昨夜、沈清が邸に戻り姜永曹に迷惑をかけたことを詫びると、彼は笑って賭け事に沈清を一晩中付き合わせた。彼は沈清の疲労などお構いなしに自分の都合に付き合わせたが、本来であればそれが普通なのだ。姜月の性格は姜氏において無駄なものであった。

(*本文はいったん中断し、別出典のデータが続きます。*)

(** [if value is not None: cmd.extend(flag + (validate_string_input(...),))] *)
Definition add_arg (flag : list pystr) (attr : pystr) (value : pyval) (max_length : Z)
    (cmd : list pystr) : outcome (list pystr) :=
  match value with
  | PyNone => mret cmd
  | _ => s ← validate_string_input attr value max_length; mret (cmd ++ flag ++ [s])
  end.

(** The argument vector [run_zk_cmd] builds, validating each part in turn. *)
Definition zk_argv (command node : pystr) (data : pyval) (force : bool)
    (username password : pyval) : outcome (list pystr) :=
  let cmd := zk_base_cmd ++ (if force then [#"-force"] else []) in
  cmd ← add_arg [#"-auth_usr"] #"username" username default_string_max_length cmd;
  cmd ← add_arg [#"-auth_pwd"] #"password" password default_string_max_length cmd;
  n ← validate_string_input #"node" (PyStr node) default_string_max_length;
  add_arg [] #"data" data zk_data_size_limit (cmd ++ [#"-c"; command; n]).

(** [subprocess.Popen(cmd, ...)] and [exc.communicate()] *)
Definition start_command (cmd : list pystr) : HM (Z * bytes * bytes) := λ h,
  let '(r, w) := popen cmd (outside h) in (r, set_outside w (add_command cmd h)).

Record zk_result := ZkResult {
  returncode : Z;
  res_stdout : pystr;
  res_stderr : pystr
}.

Definition run_zk_cmd (command node : pystr) (data : pyval) (force : bool)
    (username password : pyval) : HM zk_result :=
  cmd ← lift (zk_argv command node data force username password);
  '(rc, stdout, stderr) ← start_command cmd;
  out ← lift (decode Strict (strip stdout));
  err ← lift (decode Strict (strip stderr));
  mret (ZkResult rc out err).

Definition res_json (r : zk_result) : dict pyval :=
  [(#"returncode", PyInt (returncode r)); (#"stdout", PyStr (res_stdout r));
   (#"stderr", PyStr (res_stderr r))].

(** The [elif] chain over the exit code and [res['stderr'][0]], which is the
    first character of the error output. *)
Definition response_status (r : zk_result) : outcome Z :=
  if Z.eqb (returncode r) 0 then Ok 200%Z
  else
    first ← or_raise IndexError (head (res_stderr r));
    if str_contains #"node does not exist" [first] then mret 404%Z
    else if str_contains #"node already exists" [first] then mret 406%Z
    else mret 400%Z.

(** The command of a request: the [cmd] parameter or the one of the method. *)
Definition request_command (qs : dict (list pystr)) (m : option pystr) : option pystr :=
  match dict_get #"cmd" qs with
  | Some (c :: _) => Some c
  | _ => m ≫= λ m, dict_get m method_to_zk_command
  end.

(** [if not zk_cmd or zk_cmd not in self.zk_commands] is false *)
Definition valid_command (c : option pystr) : option pystr :=
  match c with
  | Some c => if bool_decide (c ≠ [] ∧ c ∈ zk_commands) then Some c else None
  | None => None
  end.

(** The [try] block around the body of the request: [None] when a response has
    been sent and the handler returns.  The error message reads [self.content]
    again, which raises again when it was what raised. *)
Definition request_data : HM (option (dict pyval)) :=
  try_except
    (data ← parse_json_content;
     match data with
     | PyDict d => mret (Some d)
     | _ => raise TypeError
     end)
    (λ e,
      if is_ValueError e || match e with TypeError => true | _ => false end
      then Some (content;;
                 send_json_response [(#"detail", PyStr #"Malformed request")] 400;;
                 mret None)
      else None).

Definition zk_handle_request : HM unit :=
  h ← get_state;
  url ← lift (urlparse (path h));
  let qs := parse_qs (u_query url) in
  match valid_command (request_command qs (method h)) with
  | None => send_json_response [(#"detail", PyStr #"Invalid command")] 400
  | Some zk_cmd =>
      data ← request_data;
      match data with
      | None => mret tt
      | Some data =>
          res ← run_zk_cmd zk_cmd (u_path url)
                  (dict_get_default #"data" PyNone data)
                  (truthy (dict_get_default #"force" (PyBool false) data))
                  (of_opt_str (header_get #"zk-username" (headers h)))
                  (of_opt_str (header_get #"zk-password" (headers h)));
          status ← lift (response_status res);
          send_json_response (res_json res) status
      end
  end.

Definition do_HEAD : HM unit :=
  h ← get_state;
  if path h =s #"/" then
    send_response 200;;
    send_header #"Content-Type" #"application/json";;
    end_headers
  else send_error 501 #"Unsupported method".

(** * ESDCZKRESTRequestHandler *)

Definition esdc_handle_request : HM unit :=
  h ← get_state;
  if startswith #"/esdc" (path h) then zk_handle_request
  else send_json_response [(#"detail", PyStr #"Permission Denied")] 403.

(** * The classes and the dispatch of a request *)

Inductive handler_class := RESTRequestHandler | ZKRESTRequestHandler | ESDCZKRESTRequestHandler.

Definition handle_request (cls : handler_class) : HM unit :=
  match cls with
  | RESTRequestHandler => raise NotImplementedError
  | ZKRESTRequestHandler => zk_handle_request
  | ESDCZKRESTRequestHandler => esdc_handle_request
  end.

(** The library calls [do_<command>] if the class has it. *)
Definition serve (cls : handler_class) (command : pystr) : HM unit :=
  let handle := handle_request cls in
  if command =s #"GET" then do_GET handle
  else if command =s #"POST" then do_POST handle
  else if command =s #"PUT" then do_PUT handle
  else if command =s #"DELETE" then do_DELETE handle
  else if command =s #"HEAD" then
    match cls with
    | RESTRequestHandler => send_error 501 #"Unsupported method ('HEAD')"
    | _ => do_HEAD
    end
  else send_error 501 (#"Unsupported method ('" ++ command ++ #"')").

Definition VERSION : pystr := #"0.1".
Definition version_string (cls : handler_class) (sys_version : pystr) : pystr :=
  match cls with
  | RESTRequestHandler => sys_version
  | ZKRESTRequestHandler => #"ZooKeeper REST Service / " ++ VERSION
  | ESDCZKRESTRequestHandler => #"ESDC " ++ #"ZooKeeper REST Service / " ++ VERSION
  end.

(** A handler at the start of a request. *)
Definition new_handler (p : pystr) (hs : list (pystr * pystr)) (body : bytes) (w : W) : handler :=
  Handler None None p hs body [] [] w.


(** * Lemmas: what each step may change *)

(** Only the request body may have been read. *)
Definition quiet (h h' : handler) : Prop :=
  method h' = method h ∧ path h' = path h ∧ headers h' = headers h ∧
  wfile h' = wfile h ∧ commands h' = commands h ∧ outside h' = outside h.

「旦那様にもお知らせしましたが、若様にもお伝えします。昨夜、川に姜氏以外の者が立ち入っておりました」
沈清がそう言うと、姜月はぱっと目を輝かせた。
「侵入者だ」
沈清は頷いた。
「どのような出で立ちだった?」
姜月は沈清に墨をすらせ、その間に自分はまっさらな紙を用意した。部屋いっぱいに墨の香りが満ちた。
「背は俺よりも四寸(12㎝)ほど高く、女のような顔立ちで、美しい白い髪を持った男でした」
姜月はしばらく紙に沈清が述べたことを書き連ねた。
「白髪の男とは珍しいな。年齢はどのくらい?」
「二十代前半と言ったところかと」
「ますます不可思議だ。金髪や茶髪、銀髪は聞いたことがあっても、若くして白髪というのは耳にしたことがない」
姜月は感慨深そうに筆を置いた。
「他の大陸の者でしょうか」
「君とは尹鈴の言葉で会話したんだろう?他の大陸の者が饒舌に話せるものではないはずだ」
二人は一様に黙ってしまった。
「そうだ、阿清。君がその者に会った場所へ連れていってはくれないか?」
姜月は良い案だと言わんばかりに沈清を見つめた。いくら仲が良いとは言え、尹鈴第一功臣の長男と彼に仕える下男では身分が違いすぎる。沈清は頷いた。
二
四半刻(30分)後
姜氏の邸の門を叩く男がいた。門前に控えていた下男二人が門を開け、男を邸内に入れた。邸の中で象棋をしていた姜永曹は、その男の存在を認めると、男が普通の者ではないことを本能的に悟った。姜永曹は立ち上がり、男を自分の執務室に通すように命じた。
「天帝侍郞、敏恩だ。そちらの下男である沈清を引き取らせていただく」
男は有無を言わせぬ口振りで開口早々にそう言った。姜永曹は予想だにしていなかった用件に思わず唖然としてしまった。
「なにゆえでしょう。沈清はご存じの通り下男でして、天界とは全く程遠い者でございます。それに、我が家でも彼は重宝しておりまして、突然そうおっしゃられましても、簡単には···」
姜永曹はさすがの対応で天帝侍郞だと言った敏恩に帰ってもらおうとした。しかし、敏恩はその意図が伝わらなかったのか、無表情で懐から小さな巾着を取り出した。
「こちらは···」
姜永曹が戸惑ったように巾着と敏恩を交互に見た。
「そなたの次男に食わせてやると良い」
敏恩の言葉に、姜永曹は思い当たる節があったようで、驚いたように敏恩を見た。
「阿然をお助けくださるのですか」
「沈清をこちらに引き渡してくれるのなら」
「はい。はい···っ。沈清はそちらにお引き渡し致します。ありがとうございます。ありがとうございます」
姜永曹は何度も叩頭(跪いて額を床につける礼)をした。
「では、沈清が戻ってき次第、準備を進めます」
姜永曹はそう言うや否や部屋を辞し、姜氏の次男、姜然の元へ向かった。
三
「ここです」
沈清は、姜月を昨夜男を見た川へ連れてきた。
「ふむ···特に変わった様子はないね」
昼間の明るい時間になってきてみれば、あのように月明かりに照らされて美しかった川など最初から存在しなかったかのようにただそこかしこを流れるような川があるだけだった。